As I walk out the door, there are two garbage cans there. One metal and one plastic. I pick the plastic one up. I swing. I do a full 360. I clobber the guy. Right?  I mean he is done. One shot done. There was garbage in this plastic one. The silver one was empty. I picked the silver one up. I’ve never….whatever I enjoyed it. Fuck it. I clobbered her over the head with it. She fell and shut the fuck up.”

This is only one of many stories Rivera has about keeping the neighborhood in shape. Once he caught a kid stealing an older woman’s purse:

“I didn’t stop kicking him. It would have been self defense if I gave him three kicks instead of 35 of them. And you know? I’m sorry, but he was mugging someone. It was an older lady.”

Rivera’s methods are a little extreme. Despite Barela’s issues with police effectiveness in the neighborhood, the retired sergeant is adamant that vigilantism is wrong.

“This man’s justice or penalty is a beating—one time he might make a mistake. Wrong person’s going to be victimized! Then I get involved because he just committed an assault. Either way he’s committed an assault,” Barela says.

Laura Hoffman is not of the same opinion. “I’m not going to say I like it when somebody has to use that kind of force, but sometimes people have to do what they have to do to keep their corners livable. He’s the kind of person if he felt that it was needed, I would trust him. If he had to resort to something like that, then he had his reasons.”

In the eyes of the law, Rivera is a criminal. In the eyes of the community, he’s a keeper of the peace. Laura Beth Neilsen explains that if Rivera has the backing of his community, there is a way in which it is legitimate.

She says, “When taken to the extreme, say he takes out a baseball bat or a gun, no that’s not legitimate. As long as he’s not doing serious violence and it’s a shared norm in the neighborhood, that’s …community. That’s what we call community.”

But Rivera’s methods are crossing the line that Neilsen is talking about, the serious violence line. However, if we’re talking about community norms, especially at this particular time in Greenpoint, this type of behavior was pretty common. Even Laura Hoffman swung a baseball bat from time to time.

Rivera asserts, “If I’m a product of my surroundings,  I’m a happy product of my surroundings, I would never let anyone get away with bullshit.”

Even if his methods are in harmony with the norms of the community, they are in conflict with the norms of the general public. His use of violence is what pushes his role in the neighborhood from neighborly to potentially criminal. I asked why he feels the need to take things so far.

Rivera answered with a question.

“When you see tough guys beating people up for no reason? What do you feel like doing?

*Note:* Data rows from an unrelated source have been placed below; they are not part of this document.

(** ** Every phase answers *)

(** A class known by its name or not is in the hierarchy. *)
Section total.
Context (P : program) (fuel : nat) (rank : Z → nat).
Hypothesis acyclic : ∀ c b, b ∈ base_classes_list P c → (rank (class_symbol b) < rank c)%nat.
Hypothesis no_expansion : ∀ c b, b ∈ base_classes_list P c → is_expansion b = false.
Hypothesis enough : ∀ c, (rank c < fuel)%nat.

Definition answers {A} (m : res A) : Prop := ∃ r, m = Ret r.

Lemma answers_ret {A} (x : A) : answers (Ret x).
Proof. by exists x. Qed.

Lemma answers_bind {A B} (m : res A) (f : A → res B) : answers m → (∀ x, m = Ret x → answers (f x)) → answers (m ≫= f).
Proof. intros [x ->] Hf. rewrite bind_ret. by apply Hf. Qed.

Lemma answers_and (a : bool) m : (a = true → answers m) → answers (and_then a m).
Proof. intros H. destruct a; [by apply H|apply answers_ret]. Qed.

Lemma class_of t : is_class_type t = true → ∃ c, get_actual_class_type t = Some c.
Proof. unfold is_class_type. intros [c Hc]%bool_decide_eq_true. by exists c. Qed.

Lemma is_base_answers b d : is_class_type b = true → is_class_type d = true →
  ∃ r, class_type_is_base P fuel b d = Ret r ∧ (r = true → answers (is_ambiguous_base P fuel b d)).
Proof.
  intros [b' Hb]%class_of [d' Hd]%class_of. unfold class_type_is_base, is_ambiguous_base. rewrite Hb, Hd.
  destruct (is_base_spec (base_classes_list P) rank acyclic fuel b' d' (enough d')) as (r & -> & Hr).
  exists r. split; [done|]. intros ->. by apply (ambiguous_total _ rank acyclic no_expansion), Hr.
Qed.

Lemma unambiguous_answers is_base b d : is_class_type b = true → is_class_type d = true →
  is_base = class_type_is_base P fuel ∨ is_base = class_type_is_base_strict P fuel →
  answers (is_unambiguous_base P fuel is_base b d).
Proof.
  intros Hb Hd Hf. destruct (is_base_answers b d Hb Hd) as (r & Hr & Ha). unfold is_unambiguous_base.
  assert (∃ r', is_base b d = Ret r' ∧ (r' = true → r = true)) as (r' & -> & Hr').
  { destruct Hf as [-> | ->]; [by exists r|]. unfold class_type_is_base_strict. destruct (equivalent_types _ _); [by exists false|].
    by exists r. }
  rewrite bind_ret. destruct r'; [|apply answers_ret]. destruct (Ha (Hr' eq_refl)) as [a ->]. apply answers_ret.
Qed.

Lemma reference_compatible_answers o d : answers (reference_compatible P fuel o d).
Proof.
  unfold reference_compatible. destruct (equivalent_types _ _); [apply answers_ret|]. apply answers_and.
  intros [? ?]%andb_true_iff. apply unambiguous_answers; auto.
Qed.

Lemma bind_lvalue_answers o d : answers (bind_lvalue P fuel o d).
Proof.
  unfold bind_lvalue. destruct (_ && _); [|apply answers_ret].
  apply answers_bind; [apply reference_compatible_answers|]. intros x _. apply answers_ret.
Qed.

Lemma bind_rvalue_answers o d : answers (bind_rvalue P fuel o d).
Proof.
  unfold bind_rvalue. destruct (_ && _); [|apply answers_ret].
  apply answers_bind; [apply reference_compatible_answers|]. intros x _. apply answers_ret.
Qed.

Lemma bind_temporary_answers rec o d :
  (is_any_reference_type d = true → answers (rec (no_ref o) (get_unqualified_type (no_ref d)))) →
  answers (bind_temporary P fuel rec o d).
Proof.
  intros Hrec. unfold bind_temporary. destruct (_ || _) eqn:Hc; [|apply answers_ret].
  assert (is_any_reference_type d = true) as Hd.
  { unfold is_any_reference_type. destruct (is_lvalue_reference_type d); [done|]. cbn [andb orb] in Hc |- *.
    by destruct (is_rvalue_reference_type d); rewrite ?andb_false_r in Hc. }
  apply answers_bind.
  - apply answers_and. intros [Ho Hdc]%andb_true_iff.
    pose proof (unqualified_keeps (no_ref o)) as Hk.
    destruct (is_base_answers (no_ref d) (get_unqualified_type (no_ref o))) as (r & -> & Ha);
      [done|by rewrite (is_class_keeps _ _ Hk)|]. rewrite bind_ret. destruct r; [|apply answers_ret].
    destruct (Ha eq_refl) as [a Hamb]. unfold is_ambiguous_base in *. rewrite (class_keeps _ _ Hk) in Hamb.
    rewrite Hamb. apply answers_ret.
  - intros [] _; [apply answers_ret|]. apply answers_bind; [by apply Hrec|]. intros; apply answers_ret.
Qed.

Lemma pointer_conversion_answers n o d : fits n o → fits n d → answers (pointer_conversion P fuel o d).
Proof.
  intros Ho Hd. unfold pointer_conversion. repeat (destruct (_ && _); [apply answers_ret|]).
  apply answers_bind.
  { apply answers_and. intros [Ho' Hd']%andb_true_iff. apply unambiguous_answers; [| |auto].
    - by apply andb_true_iff in Hd' as [_ ?].
    - by apply andb_true_iff in Ho' as [_ ?]. }
  intros [] _; [apply answers_ret|]. apply answers_bind; [|intros [] _; apply answers_ret].
  apply answers_and. intros [Ho' Hd']%andb_true_iff. apply unambiguous_answers; [by eapply member_class..|auto].
Qed.

Lemma fits_unqualified_pointee n t : fits n t → is_pointer_type t = true ∨ is_pointer_to_member_type t = true →
  fits n (Pointer CV_NONE (get_unqualified_type (pointer_type_get_pointee_type t))).
Proof.
  intros Ht Hp. pose proof (pointee_depth t Hp) as Hd. pose proof (unqualified_keeps (pointer_type_get_pointee_type t)) as Hk.
  destruct (fits_keeps n _ _ Hk (fits_pointee n t Ht)) as [Hm _]. destruct Hk as [_ Hk], Ht as [_ Ht].
  split; [done|]. simpl. lia.
Qed.

(** The new origin of a conversion of pointers is not deeper than the types. *)
Lemma pointer_conversion_fits n o d s : (2 < n)%nat → fits n o → fits n d →
  pointer_conversion P fuel o d = Ret (Some s) → fits n s.1.2.
Proof.
  intros Hn Ho Hd. unfold pointer_conversion.
  assert (Hvoid : fits n (Pointer CV_NONE (get_cv_qualified_type (Builtin CV_NONE false (Simple BT_VOID 0 false false false 0))
    (get_cv_qualifier (pointer_type_get_pointee_type o))))).
  { set (v := Builtin _ _ _). destruct (fits_keeps 2 _ _ (qualified_keeps v (get_cv_qualifier (pointer_type_get_pointee_type o))))
      as [Hm Hv]; [split; simpl; [done|lia]|]. split; [exact Hm|]. cbn [depth]. lia. }
  repeat (destruct (_ && _); [intros [= <-]; first [exact Ho|exact Hd|exact Hvoid]|]).
  intros H. apply bind_ret_inv in H as (b & Hb & H). destruct b.
  { injection H as <-. apply fits_unqualified_pointee; [done|]. left. unfold and_then in Hb.
    destruct (is_pointer_to_class_type d) eqn:E; [|by rewrite andb_false_r in Hb].
    by apply andb_true_iff in E as [? _]. }
  clear Hb. apply bind_ret_inv in H as (b & Hb & H). destruct b; [|done]. injection H as <-.
  destruct (is_pointer_to_member_type d) eqn:E; [|by rewrite andb_false_r in Hb].
  destruct (fits_unqualified_pointee n d Hd (or_intror E)) as [Hm Hdd]. simpl in Hm, Hdd |- *.
  pose proof (member_class n d Hd E) as Hc. split; simpl; [done|].
  apply fits_node in Hd as [_ Hdn]. unfold is_pointer_to_member_type, pointer_to_member_type_get_class_type in *.
  destruct (node_of d); try done. simpl in Hdn. lia.
Qed.

Lemma second_answers n o d : (2 < n)%nat → fits n o → fits n d →
  ∃ s, second_conversion P fuel o d = Ret s ∧ fits n s.1.2.
Proof.
  intros Hn Ho Hd. unfold second_conversion. destruct (equivalent_types _ _); [by eexists|].
  destruct (arithmetic_conversion P o d); [by eexists|].
  destruct (pointer_conversion_answers n o d Ho Hd) as [[s|] Hp]; rewrite Hp, bind_ret.
  { eexists. split; [done|]. exact (pointer_conversion_fits n o d s Hn Ho Hd Hp). }
  eexists. split; [done|]. destruct (complex_conversion P o d); [done|].
  destruct (_ && _); [done|]. by destruct (compatible_sse_vectors P o d).
Qed.

Lemma third_answers lit c n o d : (n ≤ MCXX_MAX_QUALIFIER_CONVERSION)%nat → fits n o →
  answers (third_conversion P lit c o d).
Proof.
  intros Hn [_ Ho]. unfold third_conversion. destruct (negb _); cbn [andb]; [|apply answers_ret].
  destruct (both_pointers o d) eqn:Hb; [|apply answers_ret].
  destruct (can_be_converted_spec o d Hb ltac:(lia)) as (b & -> & _). apply answers_ret.
Qed.

Lemma value_answers start n o d : (2 < n)%nat → (S n ≤ MCXX_MAX_QUALIFIER_CONVERSION)%nat → fits n o → fits n d →
  answers (value_conversion P fuel start o d).
Proof.
  intros H2 Hn Ho Hd. unfold value_conversion.
  set (o' := if is_rvalue_reference_type o then no_ref o else o).
  assert (Ho' : fits n o') by (unfold o'; destruct (is_rvalue_reference_type o); [by apply fits_no_ref|done]).
  pose proof (transformed_fits n start o' d Ho') as H1. destruct (lvalue_transformation start o' d) as [c0 o1].
  destruct (second_answers (S n) (unpack_mask o1) (unpack_mask d)) as ([[c1 o2] d2] & -> & Hs);
    [lia|by apply fits_unpack|apply fits_unpack; eapply fits_mono; [|done]; lia|].
  rewrite bind_ret. cbn beta iota.
  apply answers_bind; [by eapply third_answers|]. intros [[c1' c2] o3] _. destruct (negb _); apply answers_ret.
Qed.

Lemma no_ref_depth t : is_any_reference_type t = true → (depth (no_ref t) < depth t)%nat.
Proof.
  unfold is_any_reference_type, no_ref. intros H. rewrite H. pose proof (advance_depth t) as Hd.
  unfold is_lvalue_reference_type, is_rvalue_reference_type, reference_type_get_referenced_type, node_of in *.
  destruct (advance t).1; done.
Qed.

Lemma conversion_answers n : ∀ o d, fits 255 o → fits 255 d → (depth d < n)%nat →
  answers (standard_conversion_between_types P fuel n o d).
Proof.
  induction n as [|n IH]; intros o d Ho Hd Hn; [lia|]. cbn [standard_conversion_between_types].
  destruct (equivalent_types o d); [apply answers_ret|]. destruct (c_binding P o d); [apply answers_ret|].
  apply answers_bind; [apply bind_lvalue_answers|]. intros [] _; [apply answers_ret|].
  apply answers_bind; [apply bind_rvalue_answers|]. intros [] _; [apply answers_ret|].
  apply answers_bind; [|intros [] _; [apply answers_ret|]].
  - apply bind_temporary_answers. intros Hr. pose proof (no_ref_depth d Hr).
    destruct (unqualified_keeps (no_ref d)) as [Hs Hu]. apply IH; [by apply fits_no_ref| |lia].
    eapply fits_keeps; [by split|]. by apply fits_no_ref.
  - apply (value_answers _ 255); [lia|unfold MCXX_MAX_QUALIFIER_CONVERSION; lia|done|done].
Qed.
End total.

I’ll ask you that question. Running?”

Cowering a little, I say, “….kind of.”

“I’m sorry to say it like this,” Rivera responds, “but the gangster in me is coming out. It’s pussies like you, OK, that piss me off. Because when you stand around watching someone get hurt and don’t do shit about it? That’s a big fucking problem. And a lot of people do that.”

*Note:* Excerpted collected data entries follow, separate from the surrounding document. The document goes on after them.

Lemma undefine_steps n on d k s : state_of on d k s → good_name n = true →
  steps_to (UndefineLine n) s k (length (defines s)).
Proof.
  intros Hs Hg. destruct on.
  - exists true, (d ∖ {[n]}), (put [NEWLINE] (remove_define n s)).
    split; [|split; [by apply state_put, remove_define_spec|apply (remove_first_elem fopen n (defines s)), Hs]].
    intros stack. cbn [render]. by rewrite (process_line_directive _ _ _ true d k) by (done || set_solver).
  - exists false, d, (put [NEWLINE] s). split; [|split; [by apply state_put|done]]. intros stack.
    cbn [render]. by rewrite (process_line_directive _ _ _ false d k) by (done || set_solver).
Qed.

Lemma if_steps p n on d k s : state_of on d k s → good_name n = true → (S k < MAX_IF_NESTING)%nat →
  steps_to (IfLine p n) s (S k) (length (defines s)).
Proof.
  intros Hs Hg Hk. destruct (open_block_spec on d k s (if p then found n s else negb (found n s)) Hs Hk)
    as (s1 & E & Hs1 & _ & Hd & _).
  eexists _, d, (put [NEWLINE] s1). split; [|split; [by apply state_put|simpl; by rewrite Hd]].
  intros stack. cbn [render]. rewrite (process_line_directive _ _ _ on d k) by (destruct p; done || set_solver).
  destruct p; simpl; by rewrite E.
Qed.

Lemma endif_steps on d k s : state_of on d (S k) s → steps_to EndifLine s k (length (defines s)).
Proof.
  intros Hs. destruct (lookup_lt_is_Some_2 (output_enable_stack s) k) as [on' Hon'].
  { pose proof (lookup_lt_Some _ _ _ (state_enabled _ _ _ _ Hs)). lia. }
  destruct (close_block_spec on d k s on' Hs Hon') as (s1 & E & Hs1 & _ & Hd & _).
  exists on', d, (put [NEWLINE] s1). split; [|split; [by apply state_put|simpl; by rewrite Hd]].
  intros stack. cbn [render]. rewrite (process_line_endif _ _ _ on d (S k)) by done. by rewrite E.
Qed.

Lemma good_line_one i : good_line i = true → one_line (render i).
Proof.
  destruct i as [t|n|n|p n|]; simpl; intros Hg; [by apply plain_line_one|apply directive_line; [set_solver|done]..| |].
  - apply directive_line; [destruct p; set_solver|done].
  - split; [vm_compute; set_solver|split; [vm_compute; set_solver|simpl; lia]].
Qed.

(** The run over lines ends inside as many blocks as they leave open, and fails
    at the first line that closes too much. *)
Lemma run_lines l : ∀ fuel on d k s n ln, state_of on d k s → Forall (λ i, good_line i = true) l →
  (deepest k l < MAX_IF_NESTING)%nat → (length (defines s) + defined_names l ≤ MAX_DEFINES)%nat →
  let r := process_files (S (length l) + fuel) s [FileDescription (Stream (text (map render l)) false) n ln] in
  match nesting_after k l with
  | Some k' => ∃ s', r = Ret s' ∧ block_nesting s' = k'
  | None => r = Err Aborted
  end.
Proof.
  induction l as [|i l IH]; intros fuel on d k s n ln Hs Hg Hk Hd r.
  { exists s. split; [by destruct fuel|apply Hs]. }
  apply Forall_cons in Hg as [Hi Hg]. pose proof (good_line_one i Hi) as Hone.
  assert (Hstep : ∀ k' room, steps_to i s k' room → (deepest k' l < MAX_IF_NESTING)%nat →
    (room + defined_names l ≤ MAX_DEFINES)%nat →
    match nesting_after k' l with
    | Some k'' => ∃ s', r = Ret s' ∧ block_nesting s' = k''
    | None => r = Err Aborted
    end).
  { intros k' room (on' & d' & s' & Hp & Hs' & Hroom) Hk' Hd'.
    assert (r = process_files (S (length l) + fuel) s' [FileDescription (Stream (text (map render l)) false) n (ln + 1)])
      as -> by (apply process_one_line; done).
    apply (IH fuel on' d' k' s'); [done..|lia]. }
  destruct i as [t|m|m|p m|]; cbn [nesting_after deepest defined_names good_line] in *.
  - apply (Hstep k (length (defines s))); [by apply (text_steps t on d)|done..].
  - apply (Hstep k (S (length (defines s)))); [apply (define_steps m on d); [done..|lia]|done|lia].
  - apply (Hstep k (length (defines s))); [by apply (undefine_steps m on d)|done..].
  - pose proof (deepest_above (S k) l).
    apply (Hstep (S k) (length (defines s))); [apply (if_steps p m on d); [done..|lia]|done..].
  - destruct k as [|k].
    + apply process_one_failure; [done|]. intros stack. cbn [render]. rewrite (process_line_endif _ _ _ on d 0) by done.
      unfold close_block. by rewrite (state_nesting _ _ _ _ Hs).
    + apply (Hstep k (length (defines s))); [by apply (endif_steps on d)|lia|done].
Qed.
End lines_in_order.
(** A [!] when there is a sentinel: a comment, or the sentinel that continues
    the directive *)
Definition continued_sentinel (keep : scanner) (letters : cstr) (s : scanner) : res continuation :=
  if past_eof s then Ret (Stop false s) else
  c ← current s;
  if negb (c =? DOLLAR) then
    s ← skip_line s;
    Ret (if past_eof s then Stop false s else Continue s)
  else
    let s := advance s in
    if past_eof s then Ret (Stop false s) else
    '(rest, s) ← match_sentinel letters s;
    if past_eof s then Ret (Stop false (rollback keep s))
    else if negb (bool_decide (rest = [])) then Ret (Stop true s)
    else s ← skip_blanks s; Ret (Stop false s).

(** The line that is empty at the place *)
Definition empty_line (s : scanner) : res continuation :=
  c ← current s;
  if c =? NEWLINE then Ret (if past_eof (next_line s) then Stop false (next_line s) else Continue (next_line s))
  else
    if past_eof (next_line s) then Ret (Continue (next_line s)) else
    c ← current (next_line s);
    Ret (if c =? NEWLINE
         then if past_eof (skip (next_line s)) then Stop false (skip (next_line s)) else Continue (skip (next_line s))
         else Continue (next_line s)).

(** One iteration: a line with only blanks or only a comment is skipped. *)
Definition continued_line (keep : scanner) (s : scanner) : res continuation :=
  s ← skip_blanks s;
  if past_eof s then Ret (Stop false s) else
  c ← current s;
  if is_newline c then empty_line s
  else if c =? BANG then
    match sentinel s with
    | Some letters => continued_sentinel keep letters (advance s)
    | None => s ← skip_line s; Ret (if past_eof s then Stop false s else Continue s)
    end
  else if c =? HASH then
    let s := advance s in
    if past_eof s then Ret (Stop false s) else
    '(marker, s) ← handle_preprocessor_line s;
    Ret (if (marker : bool) then Continue s else Stop false s)
  else Ret (Stop (bool_decide (is_Some (sentinel s))) s).

Fixpoint continued_lines (fuel : nat) (keep : scanner) (s : scanner) : res (bool * scanner) :=
  match fuel with
  | O => Err NoFuel
  | S fuel' =>
      r ← continued_line keep s;
      match r with
      | Continue s => continued_lines fuel' keep s
      | Stop do_rollback s => Ret (do_rollback, s)
      end
  end.

(** From the [&] to the start of the next line; [None] stands for [ROLLBACK]. *)
Definition end_of_continued (s : scanner) : res (option scanner) :=
  s ← skip_blanks (set_bol false (advance s));
  if past_eof s then Ret None else
  s ←
    (if character_context s then Ret (Some s) else
     c ← current s;
     if c =? BANG then s ← skip_line s; Ret (if past_eof s then None else Some s)
     else Ret (if is_newline c then Some s else None));
  match s with
  | None => Ret None
  | Some s =>
      c ← current s;
      if c =? NEWLINE then Ret (if past_eof (next_line s) then None else Some (next_line s))
      else if c =? RETURN then
        if past_eof (next_line s) then Ret (Some (next_line s)) else
        c ← current (next_line s);
        Ret (if c =? NEWLINE
             then if past_eof (skip (next_line s)) then None else Some (skip (next_line s))
             else Some (next_line s))
      else Ret None
  end.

Former police sergeant Barela says he too had the same emotional reaction to crime, “but you can’t do that.  It’s not going to work. There’s always somebody tougher. So it just comes into war and battle and it’ll never stop. He’s just a thug.”

Still, Rivera is more than just a thug. He shows up at city council meetings. He lobbies for things he thinks are important. He coaches little league baseball. He’s all for what he calls “good cops.” But only to a certain point.

“We have laws on the books for a reason. They fit in when the cops are taking care of things. When they’re not taking care of things, they don’t fit in at all.”

Rivera’s been arrested, but has never done time. “Once they found out what really happened,” he says,  “They let him go. ”

Nowadays, Greenpoint is mostly gentrified. There seems to be less of a drug problem—at least out in the open. Rivera spends less time beating up crack heads and more time building movie sets and doing standup comedy. Though you’d better know for sure he’ll still give you a smack if he thinks you deserve one.